Developing methodology for both polymer and small molecule synthesis is tremendously valuable to society, as these methodologies lead to improvements in lifestyle. This can be observed in the fields of olefin polymerizations leading to low-cost plastics, or small molecule methodology allowing the synthesis of novel pharmaceuticals and additives for polymer processing. These chemical transformations have played a large role in the advancement of society.
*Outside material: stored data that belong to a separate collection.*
(* ===== verification/Portability.v ===== *)
(** * A ledger's log survives export and import

    What Export sends of a ledger, Import turns into the same log in another database:
    the numbers, ids, times, codes, payloads and keys are those of the source. The batch
    is the server's, and the hash of an idempotency key is not exported. *)
From S2P Require Import Prelude GoStd Regex Accounts Assets Policy Sha256 Json Storage Db Prog.
From S2P Require Import Logic Postgres BatchManager Redis Chart Planner Cores Operations IntentJson Approval.
From S2P Require Import Proto Auth RateLimit Grpc Queries Transfer Rpc Config.
From S2P Require Import Bodies StoreRules Effects ApprovalSteps Ledger Solvency Requests Intents Moves TransferSteps RpcSteps Service Samples.

Definition restored (ev : LogEventRecord) (batch : string) : LogEventRecord :=
  {| ev_EventID := ev_EventID ev; ev_LedgerID := ev_LedgerID ev; ev_LedgerSeq := ev_LedgerSeq ev;
     ev_SystemTime := ev_SystemTime ev; ev_ValidTime := ev_ValidTime ev; ev_Type := ev_Type ev;
     ev_Payload := ev_Payload ev; ev_IdempotencyKey := ev_IdempotencyKey ev; ev_IdempotencyHash := None;
     ev_BatchID := batch; ev_SchemaVersion := ev_SchemaVersion ev |}.

(** ** The conversions are inverse on the rows of the log *)

Lemma wrap_signed_id n z : 0 < n -> - 2 ^ (n - 1) <= z < 2 ^ (n - 1) -> wrap_signed n z = z.
Proof.
  intros Hn Hz. unfold wrap_signed. assert (H2 : 2 ^ n = 2 * 2 ^ (n - 1)) by (rewrite <- Z.pow_succ_r by lia; f_equal; lia).
  rewrite Z.mod_small; lia.
Qed.
Lemma int64_of_uint64 z : - 2 ^ 63 <= z < 2 ^ 63 -> int64_of (uint64_of z) = z.
Proof.
  intros Hz. unfold int64_of, uint64_of, wrap_signed. rewrite Zplus_mod_idemp_l. apply (wrap_signed_id 64); [done|exact Hz].
Qed.

Lemma import_export_row ev b :
  well_typed ev -> - 2 ^ 63 <= ev_LedgerSeq ev < 2 ^ 63 -> import_row (logEventRecordToProto ev) b = restored ev b.
Proof.
  intros [_ Ht Hs Hv Hver] Hseq. unfold import_row, imported, log_row, restored, logEventRecordToProto. cbn.
  rewrite Hs, Hv, !int64_of_uint64 by done. by rewrite int16_of_type.
Qed.

Section Portability.
Context `{Deps}.
Implicit Types w : World.

(** ** What Export sends *)

Lemma send_all sent events :
  send_events (fun _ => true) sent events = (sent ++ map logEventRecordToProto events, true).
Proof.
  revert sent. induction events as [|e events IH]; intros sent; cbn [send_events map]; [by rewrite app_nil_r|].
  by rewrite IH, <- app_assoc.
Qed.

Lemma filter_true {A} (p : A -> bool) l : (forall x, p x = true) -> List.filter p l = l.
Proof. intros Hp. induction l as [|x l IH]; simpl; [done|]. by rewrite Hp, IH. Qed.

Lemma short_page l d :
  ledger_inv d -> Z.of_nat (length (ledger_log l d)) <= 1000 -> page ev_EventID 1000 (log_rows l "" 1001 d) = (ledger_log l d, EmptyString).
Proof.
  intros Hi Hn. unfold log_rows. rewrite filter_true by done. rewrite ledger_order by done. unfold limit, page.
  rewrite take_ge by lia. destruct (Z.ltb_spec 1000 (Z.of_nat (length (ledger_log l d)))); [lia|done].
Qed.

Lemma Export_spec E admins fuel ctx l w :
  w_tx w = TxNone -> ledger_inv (w_db w) -> Z.of_nat (length (ledger_log l (w_db w))) <= 1000 ->
  wp E (rpc_Export admins (S fuel) ctx l (fun _ => true)) w (fun r _ => exists sent a, r = Some (sent, a) /\
    (a = Reply tt -> sent = map logEventRecordToProto (ledger_log l (w_db w)))).
Proof.
  intros Ht Hi Hn. unfold rpc_Export. apply wp_bind.
  eapply (wp_mono _ _ _ (fun _ w1 => idle w w1)).
  { apply reads_idle; [|done]. apply reads_reply_bind; [unfold extractPrincipal; by repeat case_match|]. intros principal.
    apply reads_reply_bind; [unfold requireImportExportAuthz; by case_match|]. intros _. apply reads_call_or, reads_EvaluatePolicy. }
  intros [u|c e] w1 (Ht1 & Hd1 & _); [|apply wp_ret; by exists [], (Status c e)].
  cbn [export_pages]. apply wp_bind. eapply wp_mono; [by apply ListLogEvents_page|]. intros r w2 [_ Hrows].
  destruct r as [[events next]|e]; [|apply wp_ret; by eexists [], _].
  specialize (Hrows _ eq_refl). change (lp_PageSize (list_params 1000 EmptyString)) with 1000 in Hrows.
  change (lp_PageToken (list_params 1000 EmptyString)) with EmptyString in Hrows. change (page_size 1000) with 1000 in Hrows.
  change (1000 + 1) with 1001 in Hrows. rewrite Hd1, short_page in Hrows by done. injection Hrows as -> ->.
  rewrite send_all. apply wp_ret. by eexists _, (Reply tt).
Qed.

(** ** What Import makes of it *)

Lemma Import_spec E admins ctx events broken w :
  w_tx w = TxNone -> wp E (rpc_Import admins ctx events broken) w (stream_done (w_db w) events broken 0 w).
Proof.
  intros Ht. assert (Hno : forall c e, stream_done (w_db w) events broken 0 w (Status c e) w).
  { intros c e. split; [done|]. exists [], events. split_and!; [done|by apply imports_nil, same_refl|done|done]. }
  unfold rpc_Import, extractPrincipal, requireImportExportAuthz. apply wp_reply_bind.
  destruct (PrincipalFromContext ctx) as [[|]|]; try (by apply wp_ret). apply wp_ret, wp_reply_bind.
  case_bool_decide; [|by apply wp_ret]. apply wp_ret.
  eapply import_stream_spec; [done|by apply imports_nil, same_refl|apply st_ok_empty|unfold maxImportEventsPerCall; lia].
Qed.

Lemma of_ledger_exported l l' d :
  of_ledger l' (map logEventRecordToProto (ledger_log l d)) =
  if String.eqb l' l then map logEventRecordToProto (ledger_log l d) else [].
Proof.
  unfold of_ledger, ledger_log. induction (log_events d) as [|ev t IH]; [by destruct (String.eqb l' l)|].
  cbn [List.filter]. destruct (String.eqb_spec l (ev_LedgerID ev)) as [->|]; [|exact IH].
  cbn [map List.filter logEventRecordToProto pb.LogEvent_LedgerId]. rewrite IH. by destruct (String.eqb l' (ev_LedgerID ev)).
Qed.

Lemma rows_restored l d bs :
  ledger_inv d -> Z.of_nat (length (ledger_log l d)) <= 1000 ->
  zip_with import_row (map logEventRecordToProto (ledger_log l d)) bs = zip_with restored (ledger_log l d) bs.
Proof.
  intros Hi Hn. assert (Hall : Forall (fun ev => well_typed ev /\ - 2 ^ 63 <= ev_LedgerSeq ev < 2 ^ 63) (ledger_log l d)).
  { apply Forall_forall. intros ev Hev. split.
    - pose proof (i_typed _ Hi) as Ht. rewrite Forall_forall in Ht. apply Ht.
      apply list_elem_of_In, List.filter_In, proj1, list_elem_of_In in Hev. done.
    - assert (Hs : ev_LedgerSeq ev ∈ map ev_LedgerSeq (ledger_log l d)) by by apply list_elem_of_fmap_2.
      rewrite (i_seq _ Hi l) in Hs. apply elem_of_seqZ in Hs. lia. }
  clear Hn. revert bs. induction Hall as [|ev t [Ht Hs] _ IH]; intros [|b bs]; [done..|]. cbn [map zip_with].
  by rewrite import_export_row, IH.
Qed.
End Portability.

(** C16: export and import. What Export sends of a ledger of at most 1000 events, when it
    completes, Import accepts only into a ledger that has no event; and once it reports
    success, the log of that ledger is the source's, event by event, under batches of the
    server's choice and without the hashes of the idempotency keys; the logs of the other
    ledgers are what they were. *)
Theorem export_import `{Deps} E E' admins admins' fuel ctx ctx' l w w' :
  reachable (w_db w) -> w_tx w = TxNone -> w_tx w' = TxNone ->
  ledger_log l (w_db w) <> [] -> Z.of_nat (length (ledger_log l (w_db w))) <= 1000 ->
  wp E (rpc_Export admins (S fuel) ctx l (fun _ => true)) w (fun r _ => exists sent a, r = Some (sent, a) /\
    (a = Reply tt -> wp E' (rpc_Import admins' ctx' sent false) w' (fun r' w2 => forall n, r' = Reply n ->
      n = Z.of_nat (length (ledger_log l (w_db w))) /\ ledger_log l (w_db w') = [] /\
      (exists bs, length bs = length (ledger_log l (w_db w)) /\
         ledger_log l (w_db w2) = zip_with restored (ledger_log l (w_db w)) bs) /\
      (forall l', l' <> l -> ledger_log l' (w_db w2) = ledger_log l' (w_db w'))))).
Proof.
  intros Hr Ht Ht' Hne Hn. pose proof (reachable_inv _ Hr) as Hi.
  eapply wp_mono; [by apply Export_spec|]. intros r _ (sent & a & -> & Hsent). exists sent, a. split; [done|].
  intros Ha. rewrite (Hsent Ha). clear Hsent. eapply wp_mono; [by apply Import_spec|].
  intros r w2 (_ & before & after & Hsplit & Himp & Hall & Hok) n Hrn. destruct (Hok n Hrn) as (-> & _ & -> & _).
  rewrite app_nil_r in Hsplit. subst before. rewrite length_map.
  assert (Hempty : ledger_log l (w_db w') = []).
  { destruct (ledger_log l (w_db w)) as [|ev t] eqn:El; [done|]. cbn [map] in Hall. apply Forall_cons in Hall as [[_ [Hlog _]] _].
    assert (Hev : In ev (ledger_log l (w_db w))) by (rewrite El; by left). apply List.filter_In in Hev as [_ Hev%String.eqb_eq].
    by rewrite Hev. }
  split; [lia|]. split; [exact Hempty|]. split.
  - destruct (imports_log _ _ _ l Himp) as (bs & Hl & Hlog). rewrite of_ledger_exported, String.eqb_refl in Hl, Hlog.
    rewrite length_map in Hl. exists bs. split; [done|]. by rewrite Hlog, Hempty, rows_restored.
  - intros l' Hl'%String.eqb_neq. destruct (imports_log _ _ _ l' Himp) as (bs & Hl & Hlog).
    rewrite of_ledger_exported, Hl' in Hl, Hlog. by rewrite Hlog, app_nil_r.
Qed.

(** ** A run *)

(** A parser that takes every text (as a string). *)
Definition any_json : Deps := {| has_subs := true; regexp_Compile := fun _ => None; json_parse := fun s => Some (JStr s) |}.

Definition root_ctx : Context :=
  {| ctx_metadata := None; ctx_peer := None; ctx_principal := Some "root"; ctx_identity := None |}.
Definition root_only : gset string := {["root"]}.

(** A fresh database in which the ledger was created. *)
Definition copy_world : World := after [Create {| cl_ID := "main"; cl_BucketID := ""; cl_Metadata := None |}].

Definition copied : option (result Z * list (Z * Z)) :=
  match fst (run sample_env (rpc_Export root_only 1 root_ctx "main" (fun _ => true)) sample_world) with
  | Some (sent, _) =>
      let '(r, w2) := run sample_env (@rpc_Import any_json root_only root_ctx sent false) copy_world in
      Some (match r with Reply n => Ok n | Status _ e => Err e end,
            map (fun ev => (ev_LedgerSeq ev, ev_Type ev)) (ledger_log "main" (w_db w2)))
  | None => None
  end.

Lemma export_import_witness :
  reachable (w_db sample_world) /\ w_tx sample_world = TxNone /\ w_tx copy_world = TxNone /\
  ledger_log "main" (w_db sample_world) <> [] /\ Z.of_nat (length (ledger_log "main" (w_db sample_world))) <= 1000 /\
  copied = Some (Ok 5, [(1, 1); (2, 1); (3, 2); (4, 3); (5, 7)]) /\
  wp sample_env (rpc_Export root_only 1 root_ctx "main" (fun _ => true)) sample_world (fun r _ =>
    exists sent a, r = Some (sent, a) /\
    (a = Reply tt -> wp sample_env (@rpc_Import any_json root_only root_ctx sent false) copy_world (fun r' w2 => forall n, r' = Reply n ->
      n = Z.of_nat (length (ledger_log "main" (w_db sample_world))) /\ ledger_log "main" (w_db copy_world) = [] /\
      (exists bs, length bs = length (ledger_log "main" (w_db sample_world)) /\
         ledger_log "main" (w_db w2) = zip_with restored (ledger_log "main" (w_db sample_world)) bs) /\
      (forall l', l' <> "main" -> ledger_log l' (w_db w2) = ledger_log l' (w_db copy_world))))).
Proof.
  destruct sample_reachable as [Hr Ht].
  split; [exact Hr|]. split; [vm_compute; reflexivity|]. split; [vm_compute; reflexivity|].
  assert (Hne : ledger_log "main" (w_db sample_world) <> []) by (intros Hn; apply (f_equal (@length _)) in Hn; vm_compute in Hn; discriminate Hn).
  split; [exact Hne|]. split; [vm_compute; discriminate|]. split; [vm_compute; reflexivity|].
  apply (@export_import any_json sample_env sample_env root_only root_only 0 root_ctx root_ctx "main" sample_world copy_world Hr);
    [vm_compute; reflexivity|vm_compute; reflexivity|exact Hne|vm_compute; discriminate].
Defined.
A methodology that has been of particular interest in recent years is the field of photoredox chemistry, unlocking a variety of new chemical transformations under mild conditions. However, there remains a large area to explore with respect to applying photoredox catalysis towards controlled chain-growth polymerizations. This dissertation's focus is largely upon photoredox-based polymerizations, particularly in the area of atom transfer radical polymerizations (ATRP). Using photoredox chemistry allows an unprecedented level of temporal control over polymerization, and unlocks the ability to use metal-free catalysts to conduct ATRP. Further, metal-free photocatalysts identified for polymerization were also found to be useful for the development of reductive dehalogenations. The oxygen tolerant nature of metal-free ATRP was also examined, and structure-property relationships were explored with respect to the metal-free photocatalyst. Finally, a deeper mechanistic understanding of the system was developed, and used to alter polymerization properties.